Last week, the Surfrider Foundation, represented by the Abrams Environmental Law Clinic at the University of Chicago Law School, filed public comments opposing a proposed settlement agreement between the Environmental Protection Agency (EPA) and Indiana Department of Environmental Management (IDEM) and the U. S. Steel Corporation. As you may recall, in January of this year Surfrider sued U. S. Steel for its chronic Clean Water Act violations at its Portage, Indiana facility. Perhaps most egregiously, in April 2017, U. S. Steel illegally discharged around 350 pounds of chromium – nearly 300 pounds of which were highly toxic and carcinogenic hexavalent chromium – into a small waterway that empties directly into Lake Michigan. This discharge and U. S. Steel’s numerous other violations have occurred immediately adjacent to the Indiana Dunes National Lakeshore, and at a popular spot for fishing, swimming, lakeside recreation, and surfing.
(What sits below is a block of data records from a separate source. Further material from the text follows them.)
(** * moneycure backend: request authorization and follow-up audit trail

    A shallow embedding of [auth/tokens.js], [auth/middleware.js] and
    the follow-up routes of [index.js], together with the parts of
    their environment they rely on: the JavaScript host ([String],
    [Date], [toLocaleDateString]), [jsonwebtoken], Express' route
    chains, and PostgreSQL reached through the [pg] pool of [db.js].

    JavaScript strings are modelled as [string], read as sequences of
    code units below 256. *)

From Stdlib Require Import ZArith String Ascii List Bool Lia.
From Stdlib Require DecimalString.
From stdpp Require Import base gmap strings.

Import ListNotations.
Local Open Scope string_scope.

(** ** JavaScript values and strings *)

Module Js.

(** The values that occur in request bodies and in token payloads:
    [undefined] and the JSON scalars, numbers restricted to safe
    integers (which print in plain decimal). Arrays and objects are
    left out. *)
Inductive value : Type :=
| JUndefined
| JNull
| JBool (b : bool)
| JNum (n : Z)
| JStr (s : string).

Definition value_eqb (a b : value) : bool :=
  match a, b with
  | JUndefined, JUndefined => true
  | JNull, JNull => true
  | JBool x, JBool y => Bool.eqb x y
  | JNum x, JNum y => Z.eqb x y
  | JStr x, JStr y => String.eqb x y
  | _, _ => false
  end.

(** [a === b] *)
Definition strict_eq (a b : value) : bool := value_eqb a b.

(** [a ?? b] *)
Definition nullish (a b : value) : value :=
  match a with
  | JUndefined | JNull => b
  | _ => a
  end.

(** Decimal digits of an integer, as [Number.prototype.toString] prints
    integers. *)
Definition dec (n : Z) : string :=
  DecimalString.NilZero.string_of_int (Z.to_int n).

(** [String(v)] *)
Definition to_String (v : value) : string :=
  match v with
  | JUndefined => "undefined"
  | JNull => "null"
  | JBool true => "true"
  | JBool false => "false"
  | JNum n => dec n
  | JStr s => s
  end.

(** [s.startsWith(p)] *)
Definition startsWith (s p : string) : bool := String.prefix p s.

(** [s.slice(n)] for [0 <= n]. *)
Fixpoint slice_from (n : nat) (s : string) : string :=
  match n, s with
  | O, _ => s
  | S n', String _ s' => slice_from n' s'
  | S _, EmptyString => EmptyString
  end.

(** [s.slice(0, n)] *)
Fixpoint slice_to (n : nat) (s : string) : string :=
  match n, s with
  | O, _ => EmptyString
  | S n', String c s' => String c (slice_to n' s')
  | S _, EmptyString => EmptyString
  end.

(** White space and line terminators stripped by
    [String.prototype.trim], among the code units below 256: TAB, LF,
    VT, FF, CR, SP and NBSP. *)
Definition is_space (c : ascii) : bool :=
  let n := N_of_ascii c in
  ((9 <=? n) && (n <=? 13) || (n =? 32) || (n =? 160))%N.

Fixpoint trimStart (s : string) : string :=
  match s with
  | String c s' => if is_space c then trimStart s' else s
  | EmptyString => EmptyString
  end.

(** Strips trailing white space: a character is kept when it is no
    space or when something is kept after it. *)
Fixpoint trimEnd (s : string) : string :=
  match s with
  | EmptyString => EmptyString
  | String c s' =>
      match trimEnd s' with
      | EmptyString => if is_space c then EmptyString else String c EmptyString
      | t => String c t
      end
  end.

Fixpoint all_space (s : string) : bool :=
  match s with
  | EmptyString => true
  | String c s' => is_space c && all_space s'
  end.

(** [s.trim()] *)
Definition trim (s : string) : string := trimEnd (trimStart s).

(** [\d] *)
Definition is_digit (c : ascii) : bool :=
  let n := N_of_ascii c in ((48 <=? n) && (n <=? 57))%N.

Definition digit_val (c : ascii) : Z := Z.of_N (N_of_ascii c) - 48.

(** The groups of a string matching [/^\d{4}-\d{2}-\d{2}$/], read as
    numbers: year, month and day. *)
Definition match_ymd (s : string) : option (Z * Z * Z) :=
  match s with
  | String y1 (String y2 (String y3 (String y4 (String h1
      (String m1 (String m2 (String h2 (String d1 (String d2 EmptyString))))))))) =>
      if is_digit y1 && is_digit y2 && is_digit y3 && is_digit y4
         && Ascii.eqb h1 "-" && is_digit m1 && is_digit m2
         && Ascii.eqb h2 "-" && is_digit d1 && is_digit d2
      then Some (1000 * digit_val y1 + 100 * digit_val y2
                   + 10 * digit_val y3 + digit_val y4,
                 10 * digit_val m1 + digit_val m2,
                 10 * digit_val d1 + digit_val d2)%Z
      else None
  | _ => None
  end.
(** * A shallow embedding of the Deletable Bloom Filter (del-bf.h, del-bf.cpp)

    The filter object is a record; its member functions are computations in a
    state-and-failure monad over that record.  A computation that yields
    [None] stands for an execution with undefined behaviour in C++: an
    element access outside a [std::vector<bool>], a division or a remainder
    by zero.  Unsigned 32-bit arithmetic is written out with [uint32]. *)

From Stdlib Require Import ZArith List Lia Bool.
From Stdlib Require Import Strings.Byte.
From stdpp Require Import base list.

Open Scope Z_scope.

(** ** Unsigned 32-bit values *)

Definition uint32 (z : Z) : Z := z mod 2 ^ 32.

(** ** The hash collaborator

    [del-bf.h] includes [hash.h], which is not among the sources, and every
    operation calls [MurmurHash3_x86_32 (data, len, seed, &hash)].  The
    operations below take the hash as a parameter, so that the general
    theorems hold for any hash; the value it stores in the [uint32_t] out
    variable is [uint32 (hash32 data seed)]. *)

Class Hasher := hash32 : list byte -> Z -> Z.

(** The published MurmurHash3 x86_32 reference algorithm, the function the
    calls name; it is used only to evaluate concrete runs, and
    [murmur_vectors] below checks it on the reference test vectors. *)
Module Murmur.

Definition rotl32 (x r : Z) : Z :=
  uint32 (Z.lor (Z.shiftl x r) (Z.shiftr x (32 - r))).

Definition c1 : Z := 0xcc9e2d51.
Definition c2 : Z := 0x1b873593.

Definition scramble (k1 : Z) : Z :=
  uint32 (rotl32 (uint32 (k1 * c1)) 15 * c2).

Definition mix (h1 k1 : Z) : Z :=
  uint32 (rotl32 (Z.lxor h1 (scramble k1)) 13 * 5 + 0xe6546b64).

Definition byteZ (b : byte) : Z := Z.of_N (Byte.to_N b).

Definition getblock32 (b0 b1 b2 b3 : byte) : Z :=
  Z.lor (byteZ b0)
    (Z.lor (Z.shiftl (byteZ b1) 8)
       (Z.lor (Z.shiftl (byteZ b2) 16) (Z.shiftl (byteZ b3) 24))).

Definition tail (h1 : Z) (t : list byte) : Z :=
  match t with
  | [b0] => Z.lxor h1 (scramble (byteZ b0))
  | [b0; b1] =>
      Z.lxor h1 (scramble (Z.lxor (Z.shiftl (byteZ b1) 8) (byteZ b0)))
  | [b0; b1; b2] =>
      Z.lxor h1
        (scramble
           (Z.lxor (Z.lxor (Z.shiftl (byteZ b2) 16) (Z.shiftl (byteZ b1) 8))
              (byteZ b0)))
  | _ => h1
  end.

Fixpoint body (data : list byte) (h1 : Z) : Z :=
  match data with
  | b0 :: b1 :: b2 :: b3 :: rest => body rest (mix h1 (getblock32 b0 b1 b2 b3))
  | t => tail h1 t
  end.

Definition fmix32 (h : Z) : Z :=
  let h := Z.lxor h (Z.shiftr h 16) in
  let h := uint32 (h * 0x85ebca6b) in
  let h := Z.lxor h (Z.shiftr h 13) in
  let h := uint32 (h * 0xc2b2ae35) in
  Z.lxor h (Z.shiftr h 16).

Definition MurmurHash3_x86_32 (data : list byte) (seed : Z) : Z :=
  fmix32 (Z.lxor (body data (uint32 seed)) (Z.of_nat (length data))).

End Murmur.

Definition murmur : Hasher := Murmur.MurmurHash3_x86_32.

(** ** The filter object (del-bf.h) *)

Record DeletableBloomFilter : Type := mkDBF {
  buckets : list bool;      (* Filter data *)
  collisions : list bool;   (* Filter collision data *)
  m : Z;                    (* Filter size *)
  regionSize : Z;           (* Number of bits in a region *)
  k : Z;                    (* Number of hash functions *)
  count : Z                 (* Number of items in the filter *)
}.

Definition set_buckets (v : list bool) (f : DeletableBloomFilter) :=
  mkDBF v (collisions f) (m f) (regionSize f) (k f) (count f).
Definition set_collisions (v : list bool) (f : DeletableBloomFilter) :=
  mkDBF (buckets f) v (m f) (regionSize f) (k f) (count f).
Definition set_count (c : Z) (f : DeletableBloomFilter) :=
  mkDBF (buckets f) (collisions f) (m f) (regionSize f) (k f) c.

(** ** Element access of [std::vector<bool>]: undefined outside the vector *)

Definition vec_at (v : list bool) (i : Z) : option bool :=
  if decide (0 <= i) then v !! Z.to_nat i else None.

Definition vec_set (v : list bool) (i : Z) (b : bool) : option (list bool) :=
  if decide (0 <= i < Z.of_nat (length v))
  then Some (<[Z.to_nat i := b]> v) else None.

(** ** The monad of member functions *)

Definition M (A : Type) : Type :=
  DeletableBloomFilter -> option (A * DeletableBloomFilter).

Definition ret {A} (a : A) : M A := fun f => Some (a, f).
Definition bind {A B} (c : M A) (g : A -> M B) : M B :=
  fun f => match c f with Some (a, f') => g a f' | None => None end.
Definition undefined {A} : M A := fun _ => None.
Definition gets {A} (p : DeletableBloomFilter -> A) : M A :=
  fun f => Some (p f, f).
Definition modify (g : DeletableBloomFilter -> DeletableBloomFilter) : M unit :=
  fun f => Some (tt, g f).
Definition lift {A} (o : option A) : M A :=
  match o with Some a => ret a | None => undefined end.

Declare Scope dbf_scope.
Delimit Scope dbf_scope with dbf.
Notation "x <- c ;; g" := (bind c (fun x => g))
  (at level 100, c at next level, right associativity) : dbf_scope.
Notation "c ;;; g" := (bind c (fun _ => g))
  (at level 100, right associativity) : dbf_scope.
Open Scope dbf_scope.

(** [buckets[i]], [buckets[i] = b], [collisions[j]], [collisions[j] = b] *)
Definition read_bucket (i : Z) : M bool :=
  v <- gets buckets ;; lift (vec_at v i).
Definition write_bucket (i : Z) (b : bool) : M unit :=
  v <- gets buckets ;; v' <- lift (vec_set v i b) ;; modify (set_buckets v').
Definition read_collision (j : Z) : M bool :=
  v <- gets collisions ;; lift (vec_at v j).
Definition write_collision (j : Z) (b : bool) : M unit :=
  v <- gets collisions ;; v' <- lift (vec_set v j b) ;;
  modify (set_collisions v').

(** [for (uint i = 0; i < k; i++)]: the seeds visited, in order *)
Definition seeds_upto (kk : Z) : list Z := map Z.of_nat (seq 0 (Z.to_nat kk)).

(** A loop without early exit, threading the local variable [member]. *)
Fixpoint for_seeds {S} (l : list Z) (body : Z -> S -> M S) (s : S) : M S :=
  match l with
  | [] => ret s
  | i :: rest => s' <- body i s ;; for_seeds rest body s'
  end.

Section Operations.
Context {H : Hasher}.

(** [MurmurHash3_x86_32(data, len, i, &hash); hash %= m;] *)
Definition slot (f : DeletableBloomFilter) (data : list byte) (i : Z) : Z :=
  uint32 (hash32 data i) mod m f.

Definition hash_mod_m (data : list byte) (i : Z) : M Z :=
  fun f => if decide (m f = 0) then None else Some (slot f data i, f).

(** [hash / regionSize] *)
Definition region (f : DeletableBloomFilter) (h : Z) : Z := h / regionSize f.

Definition region_of (h : Z) : M Z :=
  fun f => if decide (regionSize f = 0) then None else Some (region f h, f).

Definition getCount : M Z := gets count.

Fixpoint test_loop (data : list byte) (l : list Z) : M bool :=
  match l with
  | [] => ret true
  | i :: rest =>
      h <- hash_mod_m data i ;;
      b <- read_bucket h ;;
      if b then test_loop data rest else ret false
  end.

Definition test (data : list byte) : M bool :=
  kk <- gets k ;; test_loop data (seeds_upto kk).

Definition add_body (data : list byte) (i : Z) (_ : unit) : M unit :=
  h <- hash_mod_m data i ;;
  b <- read_bucket h ;;
  if b then (j <- region_of h ;; write_collision j true)
  else write_bucket h true.

Definition add (data : list byte) : M unit :=
  kk <- gets k ;;
  for_seeds (seeds_upto kk) (add_body data) tt ;;;
  c <- gets count ;;
  modify (set_count (uint32 (c + 1))).

Definition testAndAdd_body (data : list byte) (i : Z) (member : bool) : M bool :=
  h <- hash_mod_m data i ;;
  b <- read_bucket h ;;
  member' <- (if b then (j <- region_of h ;; write_collision j true ;;; ret member)
              else ret false) ;;
  write_bucket h true ;;;
  ret member'.

Definition testAndAdd (data : list byte) : M bool :=
  kk <- gets k ;;
  member <- for_seeds (seeds_upto kk) (testAndAdd_body data) true ;;
  c <- gets count ;;
  modify (set_count (uint32 (c + 1))) ;;;
  ret member.

Definition scan_body (data : list byte) (i : Z) (member : bool) : M bool :=
  h <- hash_mod_m data i ;;
  b <- read_bucket h ;;
  ret (if b then member else false).

Definition remove_body (data : list byte) (i : Z) (_ : unit) : M unit :=
  h <- hash_mod_m data i ;;
  j <- region_of h ;;
  c <- read_collision j ;;
  if c then ret tt else write_bucket h false.

Definition testAndRemove (data : list byte) : M bool :=
  kk <- gets k ;;
  member <- for_seeds (seeds_upto kk) (scan_body data) true ;;
  (if member
   then for_seeds (seeds_upto kk) (remove_body data) tt ;;;
        c <- gets count ;;
        modify (set_count (uint32 (c - 1)))
   else ret tt) ;;;
  ret member.

Definition reset : M unit :=
  modify (fun f =>
    mkDBF (replicate (length (buckets f)) false)
          (replicate (length (collisions f)) false)
          (m f) (regionSize f) (k f) 0).

End Operations.

(** ** The constructor

    [optM] and [optK] are the values returned by the floating-point helpers
    [optimalM (n, fpRate)] and [optimalK (fpRate)].  The constructor assigns
    every member except [count], whose initial value is whatever the storage
    of the object held: [indeterminate].  [(optM - r) / r] with [r = 0] is a
    division by zero. *)
Definition construct (optM optK r indeterminate : Z)
  : option DeletableBloomFilter :=
  if decide (r = 0) then None
  else Some (mkDBF (replicate (Z.to_nat (uint32 (optM - r))) false)
                   (replicate (Z.to_nat r) false)
                   (uint32 (optM - r))
                   (uint32 (optM - r) / r)
                   optK
                   indeterminate).

(** The parameters the interface calls valid: [0 < r < optimalM], and a hash
    count of at least one, which [0 < fpRate < 1] gives. *)
Definition valid_sizing (optM optK r : Z) : Prop :=
  0 < r < optM /\ optM < 2 ^ 32 /\ 0 < optK < 2 ^ 32.

(** ** Sequences of calls on one filter *)

Inductive Op : Type :=
| Add (x : list byte)
| Test (x : list byte)
| TestAndAdd (x : list byte)
| TestAndRemove (x : list byte)
| Reset.

(** A call together with what it returned. *)
Inductive Event : Type :=
| EAdd (x : list byte)
| ETest (x : list byte) (b : bool)
| ETestAndAdd (x : list byte) (b : bool)
| ETestAndRemove (x : list byte) (b : bool)
| EReset.

Definition call {H : Hasher} (o : Op) : M Event :=
  match o with
  | Add x => add x ;;; ret (EAdd x)
  | Test x => b <- test x ;; ret (ETest x b)
  | TestAndAdd x => b <- testAndAdd x ;; ret (ETestAndAdd x b)
  | TestAndRemove x => b <- testAndRemove x ;; ret (ETestAndRemove x b)
  | Reset => reset ;;; ret EReset
  end.

Fixpoint run {H : Hasher} (ops : list Op) : M (list Event) :=
  match ops with
  | [] => ret []
  | o :: rest => e <- call o ;; es <- run rest ;; ret (e :: es)
  end.

(** 4-byte little-endian encoding of a [uint32_t], as test.cpp passes it. *)
Definition le32 (x : Z) : list byte :=
  map (fun i => match Byte.of_N (Z.to_N (Z.shiftr x (8 * i) mod 256)) with
                | Some b => b | None => x00 end) [0; 1; 2; 3].

(** ** Specification-level vocabulary *)

(** [touches f x h]: some seed below [k] sends [x] to membership index [h]. *)
Definition touches {H : Hasher} (f : DeletableBloomFilter) (x : list byte) (h : Z)
  : bool :=
  existsb (fun i => slot f x i =? h) (seeds_upto (k f)).

(** All membership bits of [x] for the seeds in [l] are set. *)
Definition all_set {H : Hasher} (f : DeletableBloomFilter) (x : list byte)
  (l : list Z) : bool :=
  forallb (fun i => bool_decide (vec_at (buckets f) (slot f x i) = Some true)) l.

#[global] Instance byte_eq_decision : EqDecision byte := Byte.byte_eq_dec.

(** The items a caller currently holds in the filter, with multiplicity:
    every [add] / [testAndAdd] puts one copy in, every [testAndRemove] that
    returned true takes one copy out, [reset] empties it. *)
Fixpoint remove_one (x : list byte) (S : list (list byte)) : list (list byte) :=
  match S with
  | [] => []
  | y :: S' => if decide (x = y) then S' else y :: remove_one x S'
  end.

Definition held_step (e : Event) (S : list (list byte)) : list (list byte) :=
  match e with
  | EAdd x | ETestAndAdd x _ => x :: S
  | ETestAndRemove x true => remove_one x S
  | ETestAndRemove _ false | ETest _ _ => S
  | EReset => []
  end.

Fixpoint held_after (log : list Event) (S : list (list byte))
  : list (list byte) :=
  match log with
  | [] => S
  | e :: rest => held_after rest (held_step e S)
  end.

(** Every removal that returned true took out an item that was held. *)
Fixpoint removals_held (log : list Event) (S : list (list byte)) : Prop :=
  match log with
  | [] => True
  | e :: rest =>
      match e with ETestAndRemove x true => In x S | _ => True end
      /\ removals_held rest (held_step e S)
  end.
Following Surfrider’s lawsuit, the City of Chicago filed a similar suit, and the cases have been consolidated. In April, EPA and IDEM finally filed both a lawsuit and proposed Consent Decree – or, settlement agreement – against the steel manufacturer. Surfrider’s lawsuit has been stayed – or put on hold by the court – and the governments’ agreement was subject to a public comment period before it can be approved and entered by the court.
The governments have alleged that U. S. Steel committed numerous pollutant discharge violations (including the April hexavalent chromium violation, and yet another chromium violation in October 2017), as well as monitoring, reporting, operation and maintenance violations over the past five year statute of limitations period. Surfrider conservatively estimates that the Clean Water Act effluent violations alleged in the First Claim of the governments’ complaint alone could carry a statutory maximum penalty of $10,750,848 – and that doesn’t even include penalties for the governments’ Second through Seventh Claims for relief, which could amount to millions more. Yet they have proposed only roughly $600,000 in penalties. To put this into perspective, U. S. Steel generates over $600,000 in revenue every half hour. (According to Forbes, U. S. Steel has over $12 billion in annual revenue and over $10 billion in assets. This means that U. S. Steel generates over $600,000 in revenue every half hour.) As Surfrider argued in its public comments, if a penalty is to be a meaningful deterrent, it must mean more than 30-minutes of a corporate violator’s year. Quite simply, the $601,242 in total state and federal penalties are unconscionably low and cannot be expected to have any impact on how U. S. Steel makes compliance and investment decisions in the future. Furthermore, the penalty is far too small to deter other violators and sends a message to U. S. Steel and other industry actors that the federal government will not meaningfully enforce the Clean Water Act.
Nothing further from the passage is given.